Different intensities of high temperatures affect the growth of photosynthetic cells in nature. To elucidate the underlying mechanisms, we cultivated the unicellular green alga Chlamydomonas reinhardtii under highly controlled photobioreactor conditions and revealed systems-wide shared and unique responses to 24-hour moderate (35oC) and acute (40oC) high temperatures and subsequent recovery at 25oC. We identified transcripts/proteins with unique differential regulation at 35oC, uncovering previously overlooked novel elements in response to moderate high temperature. Heat at 35oC increased transcripts/proteins involved in gluconeogensis/glyoxylate-cycle for carbon uptake, promoted growth, and increased starch accumulation. Heat at 40oC inhibited growth, resulting in carbon uptake over usage and increased starch accumulation. Heat at 35oC transiently arrested the cell cycle followed by partial synchronization while 40oC inhibited DNA replication and arrested the cell cycle. Both high temperatures induced photoprotection, while 40oC decreased photosynthetic efficiencies, distorted thylakoid/pyrenoid ultrastructure, and affected the carbon concentrating mechanism. We demonstrated increased transcript/protein correlation during heat, which decreased during recovery, suggesting reduced post-transcriptional regulation during heat may help coordinate heat tolerance activities efficiently. During recovery after both treatments, transcripts/proteins related to DNA synthesis increased while those involved in photosynthetic light reactions decreased. We propose down-regulating photosynthetic light reactions during DNA replication benefits cell cycle resumption by reducing ROS production.

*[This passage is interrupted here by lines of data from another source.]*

(** The loop over [k] epochs that run to their end. *)
Lemma fit_loop_by_completed k : forall epoch fs,
  (forall j, (j < k)%nat ->
     epoch_completes train_one_epoch torch_save validate_one_epoch training_log
       (epoch + Z.of_nat j)) ->
  exists fsk,
    (forall r,
       fit_loop_by csv_log train_one_epoch trained_state torch_save validate_one_epoch
         training_log workdir (k + r) epoch fs
       = fit_loop_by csv_log train_one_epoch trained_state torch_save validate_one_epoch
           training_log workdir r (epoch + Z.of_nat k) fsk)
    /\ (forall j, (j < k)%nat ->
          fsk !! weights_path workdir (epoch + Z.of_nat j)
          = Some (WCheckpoint (trained_state (epoch + Z.of_nat j))))
    /\ (k = 0%nat -> fsk = fs).
Proof.
  induction k as [|k IH]; intros epoch fs Hdone.
  - exists fs. rewrite Z.add_0_r. split; [done|]. split; [intros; lia|done].
  - pose proof (Hdone 0%nat ltac:(lia)) as H0. rewrite Z.add_0_r in H0.
    destruct (try_epoch_by_completes epoch fs H0) as (fs1 & t & v & row & Htry & Hlog).
    destruct (IH (epoch + 1) (csv_log (training_path workdir) [row] fs1))
      as (fsk & Hrun & Hsaved & _).
    { intros j Hj. replace (epoch + 1 + Z.of_nat j) with (epoch + Z.of_nat (S j)) by lia.
      apply Hdone. lia. }
    exists fsk. split; [|split; [|done]].
    + intros r. cbn [Nat.add fit_loop_by]. rewrite Htry, Hlog, Hrun.
      by replace (epoch + 1 + Z.of_nat k) with (epoch + Z.of_nat (S k)) by lia.
    + intros [|j] Hj.
      * rewrite Z.add_0_r.
        pose proof (Hrun 0%nat) as Hk. rewrite Nat.add_0_r in Hk. cbn [fit_loop_by] in Hk.
        destruct (weights_path_frame epoch (epoch + 1) k ltac:(lia)) as [Htr Hothers].
        pose proof (fit_loop_by_frame k (epoch + 1)
                      (csv_log (training_path workdir) [row] fs1)
                      (weights_path workdir epoch) Htr Hothers) as Hframe.
        rewrite Hk in Hframe. cbn [fst] in Hframe. rewrite Hframe.
        rewrite csv_log_own by done. by eapply try_epoch_by_saved.
      * replace (epoch + Z.of_nat (S j)) with (epoch + 1 + Z.of_nat j) by lia.
        apply Hsaved. lia.
Qed.

(** How the loop ends in an epoch in which an exception other than
    [KeyboardInterrupt] leaves the [try] block, or any exception leaves the
    writing of the summary row. *)
Lemma fit_loop_by_raises r epoch fs e :
  (epoch_raises train_one_epoch torch_save validate_one_epoch epoch e
   /\ is_KeyboardInterrupt e = false)
  \/ logging_raises train_one_epoch torch_save validate_one_epoch training_log epoch e ->
  fit_loop_by csv_log train_one_epoch trained_state torch_save validate_one_epoch
    training_log workdir (S r) epoch fs
  = (fst (try_epoch_by csv_log train_one_epoch trained_state torch_save validate_one_epoch
            workdir epoch fs), Raise e).
Proof.
  cbn [fit_loop_by]. unfold try_epoch_by.
  intros [[[(rows & ->)|[(rows & t & b & -> & ->)|(rows & t & -> & -> & ->)]] Hki]
         |(rows & t & v & -> & -> & -> & Hlog)]; cbn [fst]; rewrite ?Hki, ?Hlog; done.
Qed.

End FitByFacts.

(** X15. Whatever its collaborators do and however it ends (normally,
    interrupted, or with an exception), [fit] changes no file but those of
    its run: the summary log [training.csv], and the loss log and the
    checkpoint of the epochs [last_epoch + 1] to [last_epoch + epochs].
    Every other file, the checkpoints of earlier epochs among them, is as
    it was (the logger writing the file it is opened on only). *)
Theorem fit_writes_run_files_only {Train Val : Type}
  (csv_log : string -> list string -> gmap string workfile -> gmap string workfile)
  (train_one_epoch : Z -> list string * outcome Train)
  (trained_state : Z -> state_dict) (torch_save : Z -> save_result)
  (validate_one_epoch : Z -> outcome Val)
  (training_log : Z -> Train -> Val -> outcome string) (workdir : string)
  (epochs last_epoch : Z) (fs : gmap string workfile) (path : string) :
  writes_own_file csv_log ->
  ~ run_file workdir epochs last_epoch path ->
  fst (fit_by csv_log train_one_epoch trained_state torch_save validate_one_epoch
         training_log workdir epochs last_epoch fs) !! path
  = fs !! path.
Proof.
  intros Hown Hpath. unfold fit_by. apply fit_loop_by_frame; [done| |].
  - intros ->. apply Hpath. by left.
  - intros e He. split; intros ->; apply Hpath; right; exists e; (split; [lia|tauto]).
Qed.

Lemma fit_writes_run_files_only_witness :
  let fs : gmap string workfile :=
    {["run/weights_2.tar" := WCheckpoint (example_state 2); "run/config.toml" := WLog []]} in
  let fs' := fst (fit_by append_rows example_train example_state example_save
                    example_validate example_log "run" 5 2 fs) in
  fs' !! "run/weights_2.tar" = Some (WCheckpoint (example_state 2))
  /\ fs' !! "run/config.toml" = Some (WLog []).
Proof.
  intros fs fs'.
  assert (H : forall path, path = "run/weights_2.tar" \/ path = "run/config.toml" ->
                           ~ run_file "run" 5 2 path).
  { intros path Hp [Htr|(e & He & [Hl|Hw])].
    - destruct Hp as [-> | ->]; discriminate Htr.
    - destruct Hp as [-> | ->].
      + by apply (weights_path_not_losses "run" e 2).
      + change "run/config.toml" with (path_join "run" "config.toml") in Hl.
        apply path_join_inj in Hl. discriminate Hl.
    - destruct Hp as [-> | ->].
      + apply (weights_path_inj "run" 2 e) in Hw. lia.
      + change "run/config.toml" with (path_join "run" "config.toml") in Hw.
        apply path_join_inj in Hw. discriminate Hw. }
  split.
  - exact (fit_writes_run_files_only append_rows example_train example_state example_save
             example_validate example_log "run" 5 2 fs "run/weights_2.tar"
             writes_own_file_append_rows (H _ (or_introl eq_refl))).
  - exact (fit_writes_run_files_only append_rows example_train example_state example_save
             example_validate example_log "run" 5 2 fs "run/config.toml"
             writes_own_file_append_rows (H _ (or_intror eq_refl))).
Defined.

Our results provide potential targets to increase thermotolerance in algae and crops. Overall design: Transcriptomic time-course analysis of wild-type Chlamydomonas reinhardtii cells exposed to 24-hours of moderate (35C) or acute (40C) high temperature, followed by a 48-hour recovery at 25C.

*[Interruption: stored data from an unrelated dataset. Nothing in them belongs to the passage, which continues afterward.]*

(** * event-stream-video: the browser SDK's delivery core and the Go collector

    The development has three parts.
    - [JSON]: the tree of values that travels on the wire.
    - [SDK]: [video-analytics.js], its module-level variables gathered in one
      record [World] and every function of the SDK object as a function on it.
      A [fetch] whose promise is pending is an entry of [inflight]; the
      promise's [then]/[catch] handlers are functions applied when the
      environment completes the request.
    - [Server]: the Go collector (models, logger, handlers) over an append-only
      file whose writes may fail. *)

From Stdlib Require Import ZArith QArith List String Ascii Bool Lia.
From stdpp Require Import base option list gmap strings pretty.

Local Set Warnings "-register-all".
Local Open Scope Z_scope.
Local Open Scope string_scope.
Local Open Scope list_scope.

(** ** JSON values *)

Inductive JSON : Type :=
| JNull
| JBool (b : bool)
| JNumber (q : Q)
| JString (s : string)
| JArray (items : list JSON)
| JObject (members : list (string * JSON)).

(** [JSON.stringify] leaves out a property whose value is [undefined];
    the SDK's optional properties are [option]s and go through here. *)
Definition optMember (k : string) (v : option JSON) : list (string * JSON) :=
  match v with
  | Some j => [(k, j)]
  | None => []
  end.
(** * FSX on-screen menu and overlay: a shallow embedding

    The development follows [fs42/osd/fsx_menu.py] (the full-screen menu with
    its preview, background audio and inline TV guide) and the schedule query
    of [fs42/osd/fsx_overlay.py].  Python integers are [Z], Python strings are
    [string], lists are [list]; a call that can raise returns in the [exc]
    monad; the mutable objects of the program (the window, the two helper
    process handles, the operating system's process table and the commands
    sent to the live player) are the fields of one [World] that every
    operation threads through. *)

From Stdlib Require Import ZArith Ascii.
From stdpp Require Import base tactics option list strings numbers sorting pretty.

Local Open Scope Z_scope.

(* ===================================================================== *)
(** * Part I: definitions *)
(* ===================================================================== *)

(** ** Python exceptions *)

Inductive exn : Type :=
| ZeroDivisionError
| IndexError
| OperationalError   (* sqlite3: cannot open, no such table, no such column *)
| DatabaseError      (* sqlite3: file is not a database *)
| OverflowError      (* float(): int too large to convert to float *)
| OSError.           (* subprocess.Popen, winId *)

Inductive exc (A : Type) : Type :=
| Return (a : A)
| Raise (e : exn).
Arguments Return {A} a.
Arguments Raise {A} e.

Global Instance exc_bind : MBind exc := λ A B k c,
  match c with
  | Return a => k a
  | Raise e => Raise e
  end.

(** [try: body  except Exception: handler] *)
Definition try_except {A} (body : exc A) (handler : exn → exc A) : exc A :=
  match body with
  | Return a => Return a
  | Raise e => handler e
  end.

(** [for x in l: body] over a state that the body may abandon by raising. *)
Fixpoint for_each {A S} (l : list A) (body : A → S → exc S) (s : S) : exc S :=
  match l with
  | [] => Return s
  | x :: l' => s' ← body x s ; for_each l' body s'
  end.


(** ** Python built-ins used by the menu *)

(** [a % n]: the sign of the result follows the divisor, as [Z.modulo];
    a zero divisor raises. *)
Definition py_mod (a n : Z) : exc Z :=
  if n =? 0 then Raise ZeroDivisionError else Return (a `mod` n).

Definition py_len {A} (l : list A) : Z := Z.of_nat (length l).

(** [l[i]]: a negative index counts from the end; out of range raises. *)
Definition py_getitem {A} (l : list A) (i : Z) : exc A :=
  let j := if i <? 0 then py_len l + i else i in
  if j <? 0 then Raise IndexError
  else match l !! Z.to_nat j with
       | Some x => Return x
       | None => Raise IndexError
       end.

(** Truth value of a string: [""] is false. *)
Definition truthy (s : string) : bool := negb (String.eqb s "").

(** [a or b] on optional strings ([None] and [""] are both false). *)
Definition py_or (a : option string) (b : string) : string :=
  match a with
  | Some s => if truthy s then s else b
  | None => b
  end.

Definition py_isspace (c : ascii) : bool :=
  Ascii.is_space c || ((28 <=? nat_of_ascii c)%nat && (nat_of_ascii c <=? 31)%nat).

Fixpoint lstrip (s : string) : string :=
  match s with
  | String c s' => if py_isspace c then lstrip s' else s
  | EmptyString => EmptyString
  end.

Fixpoint string_rev_onto (s acc : string) : string :=
  match s with
  | EmptyString => acc
  | String c s' => string_rev_onto s' (String c acc)
  end.
Definition string_rev (s : string) : string := string_rev_onto s "".

(** [s.strip()] *)
Definition strip (s : string) : string :=
  string_rev (lstrip (string_rev (lstrip s))).

(** [s.replace(a, b)] for single characters. *)
Fixpoint replace_char (a b : ascii) (s : string) : string :=
  match s with
  | EmptyString => EmptyString
  | String c s' => String (if Ascii.eqb c a then b else c) (replace_char a b s')
  end.

(** [s.split(sep)] for a single character. *)
Fixpoint split_on (sep : ascii) (s : string) : list string :=
  match s with
  | EmptyString => [""]
  | String c s' =>
      if Ascii.eqb c sep then "" :: split_on sep s'
      else match split_on sep s' with
           | w :: ws => String c w :: ws
           | [] => [String c ""]
           end
  end.

(** [Path(p).name] on a POSIX path: the last component, where empty
    components and ["."] are dropped by pathlib's parser. *)
Definition path_name (p : string) : string :=
  default "" (last (List.filter (λ c, truthy c && negb (String.eqb c "."))
                                (split_on "/" p))).

(** [s.rfind(".")]: the index of the last dot. *)
Fixpoint rfind_dot (s : string) : option nat :=
  match s with
  | EmptyString => None
  | String c s' =>
      match rfind_dot s' with
      | Some i => Some (S i)
      | None => if Ascii.eqb c "." then Some 0%nat else None
      end
  end.

(** [Path(name).stem] for a single component: the part before the last dot,
    unless that dot is the first or the last character. *)
Definition path_stem (name : string) : string :=
  match rfind_dot name with
  | Some i =>
      if (0 <? i)%nat && (i <? String.length name - 1)%nat
      then String.substring 0 i name else name
  | None => name
  end.

(** ** Schedule helpers (fsx_menu.py) *)

Definition _safe_title_from_path (path : string) : string :=
  let base := path_name path in
  let stem := path_stem base in
  let t := strip (replace_char "." " " (replace_char "_" " " stem)) in
  if truthy t then t else base.

(** *** The schedule store

    One row of [schedule_events].  [channel_id], [start_utc] and [end_utc] are
    the key of the table; the other columns are optional and may hold NULL. *)
Record Row : Type := {
  channel_id   : string;
  start_utc    : Z;
  end_utc      : Z;
  title        : option string;
  path         : option string;
  channel_name : option string
}.

Record Table : Type := {
  columns : list string;   (* PRAGMA table_info(schedule_events) *)
  rows    : list Row
}.

(** What [SCHED_DB] is at the time of a call. *)
Inductive Store : Type :=
| NoFile                 (* SCHED_DB.exists() is false *)
| Unreadable             (* sqlite3.connect raises *)
| Corrupt                (* connect succeeds, every statement raises *)
| Ready (t : Table).

Inductive Conn : Type :=
| CCorrupt
| COpen (t : Table).

Definition db_exists (s : Store) : bool :=
  match s with NoFile => false | _ => true end.

Definition sqlite3_connect (s : Store) : exc Conn :=
  match s with
  | NoFile | Unreadable => Raise OperationalError
  | Corrupt => Return CCorrupt
  | Ready t => Return (COpen t)
  end.

Definition has_column (t : Table) (c : string) : bool :=
  existsb (String.eqb c) (columns t).

(** A statement on [schedule_events] that names the columns [cols]: it raises
    on a corrupt file and when a named column does not exist. *)
Definition execute {A} (conn : Conn) (cols : list string) (q : list Row → A) : exc A :=
  match conn with
  | CCorrupt => Raise DatabaseError
  | COpen t =>
      if forallb (has_column t) cols then Return (q (rows t))
      else Raise OperationalError
  end.

Definition _table_has_column (conn : Conn) (column : string) : bool :=
  match conn with
  | CCorrupt => false      (* except Exception: return False *)
  | COpen t => has_column t column
  end.

(** *** SQL clauses *)

Definition key_le {A} (key : A → Z) : relation A := λ a b, key a ≤ key b.

Global Instance key_le_dec {A} (key : A → Z) : RelDecision (key_le key).
Proof. intros a b. unfold key_le. apply _. Defined.

(** [ORDER BY key ASC] and [ORDER BY key DESC].  SQLite leaves the order of
    rows with equal keys open; the model fixes it to what the merge sort
    gives. *)
Definition order_by_asc {A} (key : A → Z) (l : list A) : list A :=
  merge_sort (key_le key) l.
Definition order_by_desc {A} (key : A → Z) (l : list A) : list A :=
  merge_sort (key_le (λ a, - key a)) l.

(** [LIMIT n] and [fetchone()]. *)
Definition limit {A} (n : nat) (l : list A) : list A := take n l.
Definition fetchone {A} (l : list A) : option A := head l.

(** [CAST(text AS INTEGER)]: SQLite skips its blanks (space and the
    characters 9 to 13), takes the longest prefix that reads as a signed
    decimal number, [0] when there is none, and saturates the value at the
    ends of the 64-bit range. *)
Fixpoint digits_value (s : string) (acc : Z) : Z :=
  match s with
  | String c s' =>
      match Ascii.is_nat c with
      | Some d => digits_value s' (10 * acc + Z.of_nat d)
      | None => acc
      end
  | EmptyString => acc
  end.

Definition sqlite_isspace (c : ascii) : bool :=
  (nat_of_ascii c =? 32)%nat
  || ((9 <=? nat_of_ascii c)%nat && (nat_of_ascii c <=? 13)%nat).

Fixpoint skip_blanks (s : string) : string :=
  match s with
  | String c s' => if sqlite_isspace c then skip_blanks s' else s
  | EmptyString => EmptyString
  end.

Definition LARGEST_INT64 : Z := 9223372036854775807.
Definition SMALLEST_INT64 : Z := -9223372036854775808.

Definition sql_cast_integer (s : string) : Z :=
  let v := match skip_blanks s with
           | String "-" s' => - digits_value s' 0
           | String "+" s' => digits_value s' 0
           | s' => digits_value s' 0
           end in
  Z.max SMALLEST_INT64 (Z.min LARGEST_INT64 v).

(** [float(n)] for an integer [n]: the nearest double, ties to even, given
    here by its value, which is a whole number; [OverflowError] when that
    would be [2^1024] or more.  Up to [2^53] every integer is a double. *)
Definition float_of_int (n : Z) : exc Z :=
  let a := Z.abs n in
  let b := Z.log2 a in
  if b <? 53 then Return n else
  let sh := b - 52 in
  let q := Z.shiftr a sh in
  let r := Z.land a (Z.ones sh) in
  let half := Z.shiftl 1 (sh - 1) in
  let q' := if (half <? r) || ((r =? half) && Z.odd q) then q + 1 else q in
  let v := Z.shiftl q' sh in
  if 2 ^ 1024 <=? v then Raise OverflowError else Return (Z.sgn n * v).

(** *** resolve_now_path_and_offset

    The statement
    [SELECT path, start_utc FROM schedule_events WHERE channel_id=? AND
     start_utc<=? AND end_utc>? ORDER BY start_utc DESC LIMIT 1]. *)
Definition q_current (ch_id : string) (now : Z) (rs : list Row) : list Row :=
  limit 1 (order_by_desc start_utc
    (List.filter (λ r, String.eqb (channel_id r) ch_id
                       && (start_utc r <=? now) && (now <? end_utc r)) rs)).

Definition q_current_cols : list string :=
  ["path"; "start_utc"; "channel_id"; "end_utc"].

(** The body of the [try] block; the offset is [float(max(0, now - start))],
    a double whose value is a whole number of seconds. *)
Definition resolve_try (s : Store) (now : Z) (ch_id : string)
  : exc (option (string * Z)) :=
  if negb (db_exists s) then Return None else
  conn ← sqlite3_connect s ;
  row ← execute conn q_current_cols (λ rs, fetchone (q_current ch_id now rs)) ;
  match row with
  | None => Return None
  | Some r =>
      match path r with
      | None => Return None
      | Some p =>
          if negb (truthy p) then Return None
          else off ← float_of_int (Z.max 0 (now - start_utc r)) ;
               Return (Some (p, off))
      end
  end.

自然界中，不同强度的高温会影响光合细胞的生长。为阐明其潜在机制，本研究在严格可控的光生物反应器（photobioreactor）条件下培养单细胞绿藻莱茵衣藻（Chlamydomonas reinhardtii），解析了其对24小时中度（35℃）与急性（40℃）高温以及后续25℃恢复过程的系统水平共享与特异性响应。我们鉴定出在35℃下呈现独特差异调控的转录本与蛋白质，发现了此前被忽视的中度高温响应新元件。35℃高温可上调参与糖异生/乙醛酸循环（gluconeogensis/glyoxylate-cycle）以摄取碳源的转录本与蛋白质，促进细胞生长并增加淀粉积累；40℃高温则抑制细胞生长，导致碳摄入大于消耗并提升淀粉积累量。35℃高温会短暂阻滞细胞周期，随后引发部分细胞同步化；而40℃高温可抑制DNA复制，完全阻滞细胞周期。两种高温均能诱导光保护响应，但40℃高温会降低光合效率、扭曲类囊体/淀粉核（thylakoid/pyrenoid）超微结构，并影响碳浓缩机制（carbon concentrating mechanism）。我们发现高温阶段转录本与蛋白质的相关性升高，而恢复阶段该相关性下降，提示高温期间转录后调控（post-transcriptional regulation）的减弱可有效协调热耐受相关活性。在两种处理后的恢复阶段，参与DNA合成的转录本与蛋白质表达量上升，而与光合光反应相关的分子表达量下降。我们提出，在DNA复制过程中下调光合光反应可通过减少活性氧（Reactive Oxygen Species, ROS）生成，助力细胞周期恢复。本研究结果为提升藻类与作物的热耐受性提供了潜在靶点。实验设计：对野生型莱茵衣藻（Chlamydomonas reinhardtii）细胞进行转录组时序分析，将其暴露于24小时中度（35℃）或急性（40℃）高温环境后，于25℃下进行48小时恢复培养。